…said No Taxpayer EVER!
Luckily, We Do!!
Well, I’m sure by now you have heard of the new Tax Law that became effective January 1, 2018. This new law makes a plethora of changes to the tax code, some permanent and some that will expire on December 31, 2025. Fortunately, tax returns prepared in early 2018 for tax year 2017 will generally not be affected by the new law.
Simplification of the Tax Code? Perhaps, for some individuals. However, for those with small businesses such as a sole proprietorship, partnership, S-Corporation, Estate, & Trust, there is a deduction known as the 199A “Qualified Business Income Deduction” under which a non-corporate taxpayer that has qualified business income is allowed to deduct:
- The lesser of: (a) the “combined qualified business income amount” of the taxpayer, or (b) 20% of the excess, if any, of the taxable income of the taxpayer for the tax year over the sum of net capital gain and the aggregate amount of the qualified cooperative dividends of the taxpayer for the tax year; plus
- The lesser of: (i) 20% of the aggregate amount of the qualified cooperative dividends of the taxpayer for the tax year, or (ii) taxable income (reduced by the net capital gain) of the taxpayer for the tax year.

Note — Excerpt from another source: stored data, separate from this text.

(** ** A restart *)

(** What has to hold for a server to be started again where it stopped: each
    system has a record in the progress file that is not zero, and the highest
    batch that a system has reached has a log file. *)
Record restartable s : Prop := {
  rb_recorded : ∀ r x, r ∈ fs → gc_ios s !! r = Some x → hasf (si_flags x) SIF_NEW_PROG_ENTRY = false ∧ ¬ (si_xid x = 0 ∧ si_batchno x = 0);
  rb_file : (∀ r x, r ∈ fs → gc_ios s !! r = Some x → si_batchno x < gc_cur_batchno s) ∨ is_Some (gc_logs s !! gc_cur_batchno s);
}.
Lemma rb_new s : restartable s → ∀ r x, r ∈ fs → gc_ios s !! r = Some x → hasf (si_flags x) SIF_NEW_PROG_ENTRY = false.
Proof. intros Hrb r x Hr Hx. by apply (rb_recorded _ Hrb r x). Qed.
(** The current file has records, or nothing was ever logged. *)
Definition cur_file s H : Prop := ∀ f, gc_logs s !! gc_cur_batchno s = Some f → ents_of H (gc_cur_batchno s) = [] → H = [] ∧ lf_ents f = [].
Lemma wp_init_new s (K : unit → gcst → Prop) l : ∀ idx, (∀ r, r ∈ l → ∃ x, gc_ios s !! r = Some x ∧ hasf (si_flags x) SIF_NEED_JRNL_INIT = false ∧ ¬ (si_xid x = 0 ∧ si_batchno x = 0)) →
  K tt s → wp (init_new l idx) K s.
Proof.
  induction l as [|r l IH]; intros idx Hall HK; cbn [init_new]; [by wp_step|]. destruct (Hall r) as (x & Hx & Hf & Hn); [by left|]. wp_step. wp_step. wp_step. apply (wp_getSi r x); [done|]. cbv zeta.
  assert (((si_xid x =? 0) && (si_batchno x =? 0)) = false) as -> by (apply not_true_is_false; intros [?%Z.eqb_eq ?%Z.eqb_eq]%andb_true_iff; by apply Hn). rewrite Hf. cbn [negb]. wp_step. unfold setSi. wp_step.
  assert (gc_with_ios s (<[r := x]> (gc_ios s)) = s) as -> by (rewrite insert_id by done; by destruct s). apply IH; [intros c Hc; apply Hall; by right|done].
Qed.

Abbreviation NPROG := (Z.to_nat MAX_RECLAIM_PROG_ENTRY).
Abbreviation ios0 := (list_to_map ((λ r, (r, slcfg_init_si)) <$> fs) : gmap Z rpmi_ios).
Lemma ios0_flags r x : ios0 !! r = Some x → x = slcfg_init_si.
Proof. intros Hx%elem_of_list_to_map_2. apply list_elem_of_fmap_1 in Hx as (c & [= _ ->] & _). done. Qed.
Section restart.
Context s H (Hg : gok fs s H) (Hsv : all_saved fs s) (Hnew : ∀ r x, r ∈ fs → gc_ios s !! r = Some x → hasf (si_flags x) SIF_NEW_PROG_ENTRY = false) (Hne : fs ≠ []) (H0 : 0 ∉ fs).
Local Abbreviation scan := (prog_scan fs 0 (take NPROG (gc_prog s)) ios0 0).
Lemma saved_at r x : r ∈ fs → gc_ios s !! r = Some x → 0 ≤ si_index x ∧ take NPROG (gc_prog s) !! Z.to_nat (si_index x) = Some {| rpe_xid := si_xid x; rpe_batchno := si_batchno x; rpe_id := r |}.
Proof.
  intros Hr Hx. destruct (proj1 Hsv r x Hr Hx) as [Hn|Hs]; [by rewrite (Hnew r x Hr Hx) in Hn|]. destruct (po_index _ _ (go_prog _ _ _ Hg) r x Hr Hx) as (Hi & p & Hp & _).
  split; [done|]. rewrite lookup_take_lt; [done|]. apply lookup_lt_Some in Hp. pose proof (po_len _ _ (go_prog _ _ _ Hg)). unfold MAX_RECLAIM_PROG_ENTRY in *. lia.
Qed.
Lemma take_ids i p : take NPROG (gc_prog s) !! i = Some p → rpe_id p ∈ fs → ∃ x, gc_ios s !! rpe_id p = Some x ∧ Z.to_nat (si_index x) = i ∧ p = {| rpe_xid := si_xid x; rpe_batchno := si_batchno x; rpe_id := rpe_id p |}.
Proof.
  intros [Hp _]%lookup_take_Some Hf. destruct (proj2 Hsv i p Hp Hf) as (x & Hx & Hi). exists x. split; [done|]. split; [done|]. destruct (saved_at _ x Hf Hx) as [_ [Hs _]%lookup_take_Some]. rewrite Hi, Hp in Hs. congruence.
Qed.
Lemma restart_ios r x : r ∈ fs → gc_ios s !! r = Some x → scan.1.2 !! r = Some (si_with (si_xid x) (si_batchno x) (si_index x) 0).
Proof.
  intros Hr Hx. destruct (saved_at r x Hr Hx) as [Hi Hs]. rewrite (prog_scan_found _ r _ 0 ios0 0 _ Hr Hs); [|done|..].
  - cbn. by rewrite Z2Nat.id.
  - intros k q Hq Hqr. rewrite <-Hqr in Hr. destruct (take_ids k q Hq Hr) as (y & Hy & Hk & _). rewrite Hqr, Hx in Hy. injection Hy as <-. done.
  - by intros y ->%ios0_flags.
Qed.
Lemma restart_max : (∀ r x, r ∈ fs → gc_ios s !! r = Some x → si_batchno x ≤ scan.2) ∧ ∃ r x, r ∈ fs ∧ gc_ios s !! r = Some x ∧ scan.2 = si_batchno x.
Proof.
  destruct (prog_scan_max (take NPROG (gc_prog s)) 0 ios0 0) as (Hm & Hle & Hex).
  assert (Hall : ∀ r x, r ∈ fs → gc_ios s !! r = Some x → si_batchno x ≤ scan.2). { intros r x Hr Hx. destruct (saved_at r x Hr Hx) as [_ Hs]. apply (Hle _ (list_elem_of_lookup_2 _ _ _ Hs) Hr). }
  split; [done|]. cbv zeta in *. destruct Hex as [Hz|(p & [i Hi]%list_elem_of_lookup_1 & Hf & ->)].
  - assert (∃ r, r ∈ fs) as [r Hr] by (destruct fs as [|r l]; [done|]; exists r; by left). destruct (go_ios _ _ _ Hg r Hr) as (x & Hx & ? & _). exists r, x. split; [done|]. split; [done|].
    pose proof (Hall r x Hr Hx). lia.
  - destruct (take_ids i p Hi Hf) as (x & Hx & _ & Hp). exists (rpe_id p), x. split; [done|]. split; [done|]. by rewrite Hp.
Qed.
Definition restarted : gcst :=
  {| gc_logs := gc_logs s; gc_cur_batchno := gc_cur_batchno s; gc_cur_xid := gc_cur_xid s; gc_sync_xid := 0; gc_handle := None; gc_offset := 0;
     gc_buf := scan.1.1 ++ replicate (NPROG - length scan.1.1) prog0; gc_prog := scan.1.1 ++ drop NPROG (gc_prog s); gc_ios := scan.1.2 |}.
Lemma restarted_ios r y : r ∈ fs → gc_ios restarted !! r = Some y → ∃ x, gc_ios s !! r = Some x ∧ y = si_with (si_xid x) (si_batchno x) (si_index x) 0.
Proof. intros Hr Hy. destruct (go_ios _ _ _ Hg r Hr) as (x & Hx & _). exists x. split; [done|]. cbn in Hy. rewrite (restart_ios r x Hr Hx) in Hy. congruence. Qed.
(** What the buffer and the file have of a system. *)
Lemma restarted_at r x (l : list reclaim_prog_entry) : r ∈ fs → gc_ios s !! r = Some x → (scan.1.1 ++ l) !! Z.to_nat (si_index x) = Some {| rpe_xid := si_xid x; rpe_batchno := si_batchno x; rpe_id := r |}.
Proof.
  intros Hr Hx. destruct (saved_at r x Hr Hx) as [_ Hs]. rewrite prog_scan_entries. apply lookup_app_l_Some. rewrite list_lookup_fmap, Hs. cbn. f_equal. unfold cleared. cbn. by rewrite decide_True.
Qed.
Lemma restarted_entry i p : scan.1.1 !! i = Some p → rpe_id p ∈ fs → ∃ x, gc_ios restarted !! rpe_id p = Some x ∧ Z.to_nat (si_index x) = i.
Proof.
  rewrite prog_scan_entries, list_lookup_fmap. intros (q & Hq & ->)%fmap_Some. rewrite cleared_id. intros Hf. destruct (take_ids i q Hq Hf) as (x & Hx & Hi & _). eexists. split; [by apply restart_ios|done].
Qed.
Lemma restarted_prog : prog_ok fs restarted.
Proof.
  split.
  - intros r y Hr Hy. destruct (restarted_ios r y Hr Hy) as (x & Hx & ->). destruct (saved_at r x Hr Hx) as [Hi _]. split; [done|]. eexists. split; [cbn; by apply (restarted_at r x)|]. by right.
  - intros r r' y y' Hr Hr' Hy Hy'. destruct (restarted_ios r y Hr Hy) as (x & Hx & ->). destruct (restarted_ios r' y' Hr' Hy') as (x' & Hx' & ->). by apply (po_inj _ _ (go_prog _ _ _ Hg) r r' x x').
  - cbn. rewrite length_app, length_replicate, prog_scan_entries, length_fmap, length_take. unfold MAX_RECLAIM_PROG_ENTRY. lia.
  - intros i p. cbn. intros [Hp|[_ Hp]]%lookup_app_Some Hf; [by apply restarted_entry|]. apply lookup_replicate_1 in Hp as [-> _]. done.
Qed.
Lemma restarted_ok : gok fs restarted H ∧ all_saved fs restarted.
Proof.
  split.
  - destruct Hg as [Hc Hs Hh Hla Hf Ho Hfile Hhd Hk Hi Hp]. split; try done.
    + intros b Hb. destruct (Hk b Hb) as [?|[? Hall]]; [by left|right]. split; [done|]. intros r Hr. destruct (Hall r Hr) as (x & Hx & ?). eexists. split; [by apply restart_ios|done].
    + intros r Hr. destruct (Hi r Hr) as (x & Hx & ? & ?). eexists. split; [by apply restart_ios|done].
    + apply restarted_prog.
  - split.
    + intros r y Hr Hy. destruct (restarted_ios r y Hr Hy) as (x & Hx & ->). right. unfold saved. cbn. by apply (restarted_at r x).
    + intros i p. cbn. intros [Hp|[Hge Hp]]%lookup_app_Some Hf; [by apply restarted_entry|]. rewrite lookup_drop in Hp. rewrite prog_scan_entries, length_fmap, length_take in *.
      destruct (proj2 Hsv _ p Hp Hf) as (x & Hx & Hix). eexists. split; [by apply restart_ios|]. cbn. rewrite Hix. pose proof (lookup_lt_Some _ _ _ Hp). lia.
Qed.
(** The last file gives the current batch and transaction. *)
Definition last_file s0 (batchno : Z) : option (Z * Z) :=
  f ← gc_logs s0 !! batchno;
  let size := lf_size f in
  if (size =? 0) then Some (batchno, 0)
  else Some (if (size - R_ENTSZ) / R_ENTSZ >=? SLM_RECLAIM_BATCH_NENTS - 1 then batchno + 1 else batchno, from_option re_xid 0 (last (tail (lf_ents f)))).
Lemma file_full b f : gc_logs s !! b = Some f → ents_of H b ≠ [] → lf_ents f = RECLAIM_MAGIC :: ents_of H b ∧ lf_size f = (Z.of_nat (length (ents_of H b)) + 1) * R_ENTSZ.
Proof.
  intros Hf Hb. destruct (go_file _ _ _ Hg b f Hf) as (_ & Hx & [Hm|[_ ?]]); [|done]. split; [done|]. unfold lf_size. rewrite Hx, Hm. cbn [length]. lia.
Qed.
Lemma last_file_full b f e : gc_logs s !! b = Some f → last H = Some (b, e) → last_file s b = Some (gc_cur_batchno s, gc_cur_xid s).
Proof.
  intros Hf Hlast. pose proof (last_ents H b e Hlast) as He. assert (Hb : ents_of H b ≠ []) by (intros Hn; by rewrite Hn in He). destruct (file_full b f Hf Hb) as [Hm Hsz].
  unfold last_file. rewrite Hf. cbn [mbind option_bind]. cbv zeta. rewrite Hsz, Hm. cbn [tail]. rewrite He. cbn [from_option]. destruct (Z.eqb_spec ((Z.of_nat (length (ents_of H b)) + 1) * R_ENTSZ) 0); [unfold R_ENTSZ in *; lia|].
  replace ((Z.of_nat (length (ents_of H b)) + 1) * R_ENTSZ - R_ENTSZ) with (Z.of_nat (length (ents_of H b)) * R_ENTSZ) by lia. rewrite Z.div_mul by done. f_equal. f_equal; [|by rewrite (go_last _ _ _ Hg), Hlast].
  rewrite Z.geb_leb. destruct (last_batch s H b e Hg Hlast) as [[-> _]|[-> _]].
  - pose proof (go_open _ _ _ Hg). destruct (Z.leb_spec (SLM_RECLAIM_BATCH_NENTS - 1) (Z.of_nat (length (ents_of H (gc_cur_batchno s))))); lia.
  - destruct (go_hist _ _ _ Hg (gc_cur_batchno s - 1) e) as [? _]; [rewrite last_lookup in Hlast; by apply list_elem_of_lookup_2 in Hlast|]. rewrite (go_full _ _ _ Hg) by lia. rewrite Z.leb_refl. lia.
Qed.
(** A server that has reached a batch without a file: the start ends at once. *)
Lemma restart_stuck fuel : Z.of_nat (length fs) ≤ MAX_RECLAIM_PROG_ENTRY → (∃ r x, r ∈ fs ∧ gc_ios s !! r = Some x ∧ si_batchno x = gc_cur_batchno s) → gc_logs s !! gc_cur_batchno s = None →
  faults Assertion (mds_journal_init fs (S fuel)) s.
Proof.
  intros Hlen (r & x & Hr & Hx & Hb) Hnone. destruct restart_max as [Hmax (r1 & x1 & Hr1 & Hx1 & Hm)]. pose proof (Hmax r x Hr Hx). destruct (go_ios _ _ _ Hg r1 Hr1) as (y & Hy & Hbd & _). rewrite Hx1 in Hy. injection Hy as <-.
  unfold mds_journal_init. apply faults_bind. wp_step. apply faults_bind. wp_step; [by rewrite bool_decide_eq_false_2|]. apply faults_bind. wp_step; [by apply Z.leb_le|]. cbv zeta.
  destruct scan as [[entries ios] lwm]. cbn [fst snd] in *. assert (lwm = gc_cur_batchno s) as -> by lia. apply faults_bind. wp_step. apply faults_bind. cbn [scan_logs]. wp_step. unfold wp at 1, open_logfile_ro. cbn [gc_logs]. rewrite Hnone.
  change (negb (ENOENT =? 0)) with true. cbv beta iota. wp_step. rewrite Z.gtb_ltb, Z.ltb_irrefl, Hnone. done.
Qed.
(** The file that the scan ends at. *)
Context (Hrb : restartable s).
Lemma restart_file : cur_file s H → ∃ top, scan.2 ≤ top ∧ top ≤ gc_cur_batchno s + 1 ∧ (∀ c, scan.2 ≤ c < top → is_Some (gc_logs s !! c)) ∧ gc_logs s !! top = None ∧
  last_file s (if top >? scan.2 then top - 1 else top) = Some (gc_cur_batchno s, gc_cur_xid s).
Proof.
  intros Hcf. destruct restart_max as [Hmax (r & x & Hr & Hx & Hm)]. destruct (go_ios _ _ _ Hg r Hr) as (x0 & Hx0 & Hbx & _). rewrite Hx in Hx0. injection Hx0 as <-. rewrite Hm.
  assert (Hall : ∀ c, si_batchno x ≤ c < gc_cur_batchno s → is_Some (gc_logs s !! c)).
  { intros c Hc. destruct (go_kept _ _ _ Hg c) as [?|[_ Hp]]; [|done|destruct (Hp r Hr) as (y & Hy & ?); rewrite Hx in Hy; injection Hy as <-; lia].
    pose proof (go_full _ _ _ Hg c ltac:(lia)) as Hf. intros Hn. by rewrite Hn in Hf. }
  assert (Hnext : gc_logs s !! (gc_cur_batchno s + 1) = None) by (destruct (gc_logs s !! (gc_cur_batchno s + 1)) as [f|] eqn:Hf; [destruct (go_file _ _ _ Hg _ _ Hf); lia|done]).
  destruct (gc_logs s !! gc_cur_batchno s) as [f|] eqn:Hf.
  - exists (gc_cur_batchno s + 1). split; [lia|]. split; [lia|]. split; [intros c Hc; destruct (decide (c = gc_cur_batchno s)) as [->|]; [by rewrite Hf|apply Hall; lia]|]. split; [done|].
    rewrite Z.gtb_ltb. destruct (Z.ltb_spec (si_batchno x) (gc_cur_batchno s + 1)); [|lia]. rewrite Z.add_simpl_r. destruct (last H) as [[b e]|] eqn:Hlast.
    + destruct (last_batch s H b e Hg Hlast) as [[-> _]|[_ Hnil]]; [by apply (last_file_full _ f e)|]. destruct (Hcf f Hf Hnil) as [-> _]. done.
    + apply last_None in Hlast. rewrite Hlast in *. destruct (Hcf f Hf eq_refl) as [_ Hempty]. destruct (go_file _ _ _ Hg _ _ Hf) as (_ & Hxt & _). unfold last_file. rewrite Hf. cbn. unfold lf_size. rewrite Hempty, Hxt. cbn. rewrite (go_last _ _ _ Hg). done.
  - exists (gc_cur_batchno s). split; [lia|]. split; [lia|]. split; [done|]. split; [done|]. destruct (rb_file _ Hrb) as [Hlt|[? ?]]; [|congruence]. specialize (Hlt r x Hr Hx). rewrite Z.gtb_ltb.
    destruct (Z.ltb_spec (si_batchno x) (gc_cur_batchno s)); [|lia]. destruct (Hall (gc_cur_batchno s - 1)) as [f Hf']; [lia|]. destruct (last H) as [[b e]|] eqn:Hlast.
    + destruct (last_batch s H b e Hg Hlast) as [[-> [? ?]]|[-> _]]; [congruence|]. by apply (last_file_full _ f e).
    + apply last_None in Hlast. pose proof (go_full _ _ _ Hg (gc_cur_batchno s - 1) ltac:(lia)) as Hfl. by rewrite Hlast in Hfl.
Qed.
Lemma wp_restart fuel (K : unit → gcst → Prop) : cur_file s H → Z.of_nat (length fs) ≤ MAX_RECLAIM_PROG_ENTRY → (Z.to_nat (gc_cur_batchno s) + 1 < fuel)%nat → K tt restarted → wp (mds_journal_init fs fuel) K s.
Proof.
  intros Hcf Hlen Hfuel HK. destruct (restart_file Hcf) as (top & Hlo & Hhi & Hall & Hnone & Hlast). unfold mds_journal_init. wp_step. wp_step. wp_step. wp_step; [by rewrite bool_decide_eq_false_2|].
  wp_step. wp_step; [by apply Z.leb_le|]. cbv zeta. destruct restart_max as [_ (r0 & x0 & Hr0 & Hx0 & Hm0)]. destruct (go_ios _ _ _ Hg r0 Hr0) as (y0 & Hy0 & Hb0 & _). rewrite Hx0 in Hy0. injection Hy0 as <-.
  unfold restarted in HK. pose proof restart_ios as Hios. destruct scan as [[entries ios] lwm]. cbn [fst snd] in *. wp_step. wp_step.
  wp_step. apply (wp_scan_logs _ _ top); [done|done|lia|lia|]. unfold last_file in Hlast. destruct (gc_logs s !! (if top >? lwm then top - 1 else top)) as [f|] eqn:Hf; [|done]. cbn [mbind option_bind] in Hlast. cbv zeta in Hlast.
  assert (Hfile : lf_size f = 0 ∨ head (lf_ents f) = Some RECLAIM_MAGIC ∧ (lf_size f - R_ENTSZ) mod R_ENTSZ = 0).
  { destruct (go_file _ _ _ Hg _ _ Hf) as (_ & Hx & [Hm|[Hm _]]); [right|left; unfold lf_size; by rewrite Hm, Hx]. rewrite Hm. split; [done|]. unfold lf_size. rewrite Hx, Hm.
    replace (_ - R_ENTSZ) with (Z.of_nat (length (ents_of H (if top >? lwm then top - 1 else top))) * R_ENTSZ) by (cbn [length]; lia). by apply Z.mod_mul. }
  cbv zeta. assert (Hend : ∀ r, r ∈ fs → ∃ x, ios !! r = Some x ∧ hasf (si_flags x) SIF_NEED_JRNL_INIT = false ∧ ¬ (si_xid x = 0 ∧ si_batchno x = 0)).
  { intros r Hr. destruct (go_ios _ _ _ Hg r Hr) as (x & Hx & _). eexists. split; [by apply (Hios r x)|]. split; [done|]. by apply (rb_recorded _ Hrb r x). }
  destruct (Z.eqb_spec (lf_size f) 0) as [Hz|Hz]; cbn [negb andb whenM]; injection Hlast as Hcur Hxid.
  - wp_step. wp_step. wp_step. wp_step. wp_step. wp_step. apply wp_init_new; unfold gc_with_cur; cbn; [done|rewrite Hcur; by rewrite <-Hxid in HK].
  - destruct Hfile as [?|[? ?]]; [done|]. wp_step. wp_step; [by apply bool_decide_eq_true_2|]. wp_step. wp_step; [by apply Z.eqb_eq|]. wp_step. wp_step. apply wp_init_new; unfold gc_with_cur; cbn; [done|by rewrite Hcur, Hxid].
Qed.
End restart.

The “combined qualified business income amount” means, for any tax year, an amount equal to: (i) the deductible amount for each qualified trade or business of the taxpayer (defined as 20% of the taxpayer’s QBI subject to the W-2 wage limit; see below); plus (ii) 20% of the aggregate amount of qualified real estate investment trust (REIT) dividends and qualified publicly traded partnership income of the taxpayer for the tax year.
The 20% deduction is not allowed in computing adjusted gross income (AGI), but rather is allowed as a deduction reducing taxable income.
Limitations. Except as provided below, the deduction cannot exceed the greater of:
- 50% of the W-2 wages with respect to the qualified trade or business (“W-2 wage limit”), or
- The sum of 25% of the W-2 wages paid with respect to the qualified trade or business plus 2.5% of the unadjusted basis, immediately after acquisition, of all “qualified property.” Qualified property is defined as meaning tangible, depreciable property which is held by and available for use in the qualified trade or business at the close of the tax year, which is used at any point during the tax year in the production of qualified business income, and the depreciable period for which has not ended before the close of the tax year.
Tip: Item # 2 above is expected to benefit people who own businesses with large real estate holdings but have few actual employees.
Tip: Because of the threshold amounts, certain married taxpayers may find it beneficial to file separate returns.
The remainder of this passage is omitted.